▶ [What is expected]:
Which lines of the data hold the word "Import"? Copy all of them.

***** Provided information *****

(** [a?; b], the loop over a sequence, [Ok(())] and an early [return Err(e)]. *)
Definition w_seq (a b : W) : W := fun w => let? w' := a w in b w'.
Definition w_skip : W := fun w => Ok w.
Definition w_fail (e : Errno) : W := fun _ => Err e.

Notation "a ;> b" := (w_seq a b) (at level 95, right associativity, format "a  ;>  '//' b") : kandelo_scope.

Fixpoint w_for {A} (l : list A) (f : A -> W) : W :=
  match l with
  | [] => w_skip
  | x :: l' => f x ;> w_for l' f
  end.

(** ** Reader *)

(** The global tables a deserializer changes. *)
Record globals := mkGlobals { g_registry : BoRegistry; g_last_ofd_id : Z }.

Record Reader := mkR { r_buf : bytes; r_pos : nat; r_globals : globals }.

Inductive outcome (A : Type) := Ret (a : A) | Refused (e : Errno) | Panic.
Arguments Ret {A} a.
Arguments Refused {A} e.
Arguments Panic {A}.

Definition R (A : Type) := Reader -> outcome A * Reader.

Definition r_remaining (r : Reader) : nat := length (r_buf r) - r_pos r.

Definition r_ret {A} (a : A) : R A := fun r => (Ret a, r).
Definition r_fail {A} (e : Errno) : R A := fun r => (Refused e, r).
Definition r_panic {A} : R A := fun r => (Panic, r).

Definition r_bind {A B} (m : R A) (k : A -> R B) : R B := fun r =>
  match m r with
  | (Ret a, r') => k a r'
  | (Refused e, r') => (Refused e, r')
  | (Panic, r') => (Panic, r')
  end.

Notation "'let!' x ':=' m 'in' k" := (r_bind m (fun x => k))
  (at level 10, x pattern, m at level 100, k at level 200, format "'[v' 'let!'  x  ':='  m  'in' '/' k ']'") : kandelo_scope.

Definition read_bytes (len : nat) : R bytes := fun r =>
  if (r_remaining r <? len)%nat then (Refused EINVAL, r)
  else (Ret (take len (drop (r_pos r) (r_buf r))), mkR (r_buf r) (r_pos r + len) (r_globals r)).

Definition read_bounded_bytes (len max : nat) : R bytes := if (max <? len)%nat then r_fail EINVAL else read_bytes len.

Definition from_le_bytes16 (b : bytes) : Z := match b with [b0; b1] => b0 + b1 * 2 ^ 8 | _ => 0 end.
Definition from_le_bytes_u64 (b : bytes) : Z := from_le_bytes (take 4 b) + 2 ^ 32 * from_le_bytes (drop 4 b).

Definition read_u8 : R Z := let! b := read_bytes 1 in r_ret (nth 0 b 0).
Definition read_u16 : R Z := let! b := read_bytes 2 in r_ret (from_le_bytes16 b).
Definition read_u32 : R Z := let! b := read_bytes 4 in r_ret (from_le_bytes b).
Definition read_i32 : R Z := let! b := read_bytes 4 in r_ret (as_i32 (from_le_bytes b)).
Definition read_u64 : R Z := let! b := read_bytes 8 in r_ret (from_le_bytes_u64 b).
Definition read_i64 : R Z := let! b := read_bytes 8 in r_ret (as_i64 (from_le_bytes_u64 b)).

(** [read_u32()? as usize], an index or a length. *)
Definition read_usize : R nat := let! v := read_u32 in r_ret (Z.to_nat v).
(* ===== verification/Fork.v ===== *)
(** * Process state across fork ([crates/kernel/src/fork.rs])

    The image of a process that fork hands to its child: one writer and one
    reader per section of the format, composed by [serialize_fork_state] and
    [deserialize_fork_state] in the order of the code.  [as u32] casts truncate
    as they do in the source; the reserved values (0xFFFFFFFF for an absent
    index, 0 for an absent path) are written out; the readers take references
    on buffer objects as they go.

    The theorems: the image of a process that fits the format is read back as
    its fork child, whatever bytes follow it, and the child is what POSIX says
    it is (descriptors without FD_CLOFORK, descriptions with one reference per
    inherited descriptor, no pending signals, one thread, an equal address
    space); a buffer that is too small is refused with ENOMEM; and any byte string
    at all is accepted, refused with EINVAL, or names a slot the allocator has no
    room for (class [Heap]): the readers grow a table up to whatever index the bytes
    name. *)

From stdpp Require Import sorting.
From S2P Require Import Prelude Bytes Abi FdTable Lock Ofd Wakeup Memory Terminal Socket Signal Process Dri Codec.
(** With enough fuel to reach the bound, the loop ends with the image or with
    ENOMEM. *)
Lemma grow_spec serialize image f max len :
  (forall buf, serialize buf =
     if (length image <=? length buf)%nat then Ok (length image, image ++ drop (length image) buf) else Err ENOMEM) ->
  0 < len -> len * 2 ^ Z.of_nat f = max ->
  grow (S f) serialize max len = Some (if Z.of_nat (length image) <=? max then Ok image else Err ENOMEM).
Proof.
  intros Hs. revert len. induction f as [|f IH]; intros len Hpos Hlen; cbn [grow]; rewrite Hs, length_replicate.
  - change (2 ^ Z.of_nat 0) with 1 in Hlen. destruct (Nat.leb_spec (length image) (Z.to_nat len)).
    + rewrite take_app_length, (proj2 (Z.leb_le _ _)) by lia. done.
    + rewrite (proj2 (Z.ltb_ge _ _)), (proj2 (Z.leb_gt _ _)) by lia. done.
  - rewrite Nat2Z.inj_succ, Z.pow_succ_r in Hlen by lia. assert (0 < 2 ^ Z.of_nat f) as H2 by (apply Z.pow_pos_nonneg; lia).
    destruct (Nat.leb_spec (length image) (Z.to_nat len)).
    + rewrite take_app_length, (proj2 (Z.leb_le _ _)) by nia. done.
    + rewrite (proj2 (Z.ltb_lt _ _)) by nia. rewrite Z.min_l by nia. apply IH; lia.
Qed.

(** C39: A process whose state fits the format has an exec image.  A buffer that
    is too short for it is refused with ENOMEM, any other gets the image at its
    front; the growing buffer returns exactly the image, or ENOMEM when it is
    longer than the bound of 4 MiB, and its loop always ends; and reading the
    image back, whatever follows it, gives the process as exec leaves it: the
    same identity and credentials, the descriptors without FD_CLOEXEC and the
    descriptions they refer to with one reference per descriptor, caught signals
    reset and ignored ones still ignored, except the last, SIGRTMAX (64), which is
    reset as well, the mask and the pending signals less those of timers, and a
    fresh address space. *)
Theorem exec_roundtrip `{Heap} p pid :
  exec_encodable p ->
  exists image c, exec_of p pid c /\
    (forall buf, serialize_exec_state p buf =
       if (length image <=? length buf)%nat then Ok (length image, image ++ drop (length image) buf) else Err ENOMEM) /\
    serialize_exec_state_with_growing_buffer p =
      Some (if Z.of_nat (length image) <=? MAX_EXEC_STATE_BUFFER_LEN then Ok image else Err ENOMEM) /\
    forall post g, deserialize_exec_state (image ++ post) pid g = (Ret c, exec_effects p pid g).
Proof.
  intros Hp. destruct (exec_image p pid Hp) as (n & image & <- & Hs & Hd). exists image, (exec_process p pid).
  split; [by apply exec_process_spec|]. split; [done|]. split; [|done].
  apply (grow_spec (serialize_exec_state p) image 6); [done|unfold INITIAL_EXEC_STATE_BUFFER_LEN; lia|done].
Qed.

(** ** A concrete exec *)

Definition sample_main : PerThreadSignalState := mkThread 0 1536 [mkEntry 10 5 (-2) (Some 3); mkEntry 11 7 0 None] None.

(** The process of the fork example with signals queued for its main thread,
    one of them by a timer, and SIGUSR2 ignored. *)
Definition sample_exec : Process :=
  with_all_signals sample_parent
    (mkSignals (<[12%nat := mkAction Ignore 0 0]> (actions (pr_signals sample_parent))) 512 4 [mkEntry 3 0 0 None]) sample_main [].

Lemma sample_exec_encodable : exec_encodable sample_exec.
Proof.
  destruct sample_parent_encodable as [Hsc Hsig Hfd Hofd Henv Hargv Hcwd Hrl Hterm _ _ _ _ _]. split; try done.
  split; [cbn; unfold is_u64; lia|cbn; lia|]. cbn [sample_exec with_all_signals pr_main_thread_signals sample_main pt_queue pt_pending].
  each ltac:(split; [unfold valid_sig; cbn; lia|vm_compute; done|cbn; unfold is_i32; lia|cbn; unfold is_i32; lia|cbn; lia || done]).
Qed.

*****

▶ [Response below]:
From stdpp Require Import sorting.
From S2P Require Import Prelude Bytes Abi FdTable Lock Ofd Wakeup Memory Terminal Socket Signal Process Dri Codec.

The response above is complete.